* _Work to complete_
Find the lines of data that contain the string "reflow", then list them.

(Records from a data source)

(** A shorter terminal moves the lines above the cursor into the history until the cursor
    fits on the screen, and keeps the cursor on its text. *)
Theorem resize_shorter g reflow lines :
  grid_ok row_safe g → (1 <= lines < Grid.lines g)%nat →
  wp (Resize.resize reflow lines (Grid.columns g) g) (λ g',
    ∃ k : nat, Z.of_nat k
        = Z.max 0 (line (Cursor.point (Grid.cursor g)) + 1 - Z.of_nat lines) ∧
      line (Cursor.point (Grid.cursor g')) = line (Cursor.point (Grid.cursor g)) - Z.of_nat k ∧
      history_size g' = Nat.min (history_size g + k) (Grid.max_scroll_limit g) ∧
      ∀ l, topmost_line g' <= l <= bottommost_line g' →
        grid_row g' l = grid_row g (l + Z.of_nat k)).
Proof.
  intros Hg Hl. unfold Resize.resize. cbv zeta. set (g0 := Grid.set_cursor _ g).
  assert (grid_ok row_safe g0) as Hg0 by (apply set_cursor_ok; [done|apply (g_cursor _ Hg)]).
  rewrite (proj2 (Nat.compare_gt_iff (Grid.lines g0) lines)) by (simpl; lia).
  wp_step. wp_call (shrink_lines_ok g0 lines Hg0 Hl).
  intros g1 ((_ & _ & Ec & _) & k & Ek & Ecl & _ & Eh & Hrow). rewrite Ec, Nat.compare_refl.
  wp_step. wp_step. exists k. split; [done|]. split; [done|]. split; [done|]. exact Hrow.
Qed.
End ResizeProperties.

#[local] Existing Instance Sample.external.

Lemma resize_total_witness :
  ∃ g, Resize.resize true 5 4 GridSample.grid = Some g ∧ Grid.columns g = 4%nat.
Proof.
  destruct (resize_total GridSample.grid true 5 4 GridSample.grid_is_ok
    ltac:(lia) ltac:(lia) ltac:(simpl; lia)) as (g & E & _ & _ & Ec & _).
  exists g. split; [exact E|exact Ec].
Defined.

Lemma resize_taller_witness : is_Some (Resize.resize true 5 2 GridSample.grid).
Proof.
  pose proof (resize_taller GridSample.grid true 5 GridSample.grid_is_ok
    ltac:(simpl; lia) ltac:(simpl; lia)) as Hwp.
  change (Grid.columns GridSample.grid) with 2%nat in Hwp.
  destruct (Resize.resize true 5 2 GridSample.grid) as [g|]; [by exists g|destruct Hwp].
Defined.

Lemma resize_shorter_witness : is_Some (Resize.resize true 2 2 GridSample.grid).
Proof.
  pose proof (resize_shorter GridSample.grid true 2 GridSample.grid_is_ok
    ltac:(simpl; lia)) as Hwp.
  change (Grid.columns GridSample.grid) with 2%nat in Hwp.
  destruct (Resize.resize true 2 2 GridSample.grid) as [g|]; [by exists g|destruct Hwp].
Defined.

* _Task result_
Theorem resize_shorter g reflow lines :
  wp (Resize.resize reflow lines (Grid.columns g) g) (λ g',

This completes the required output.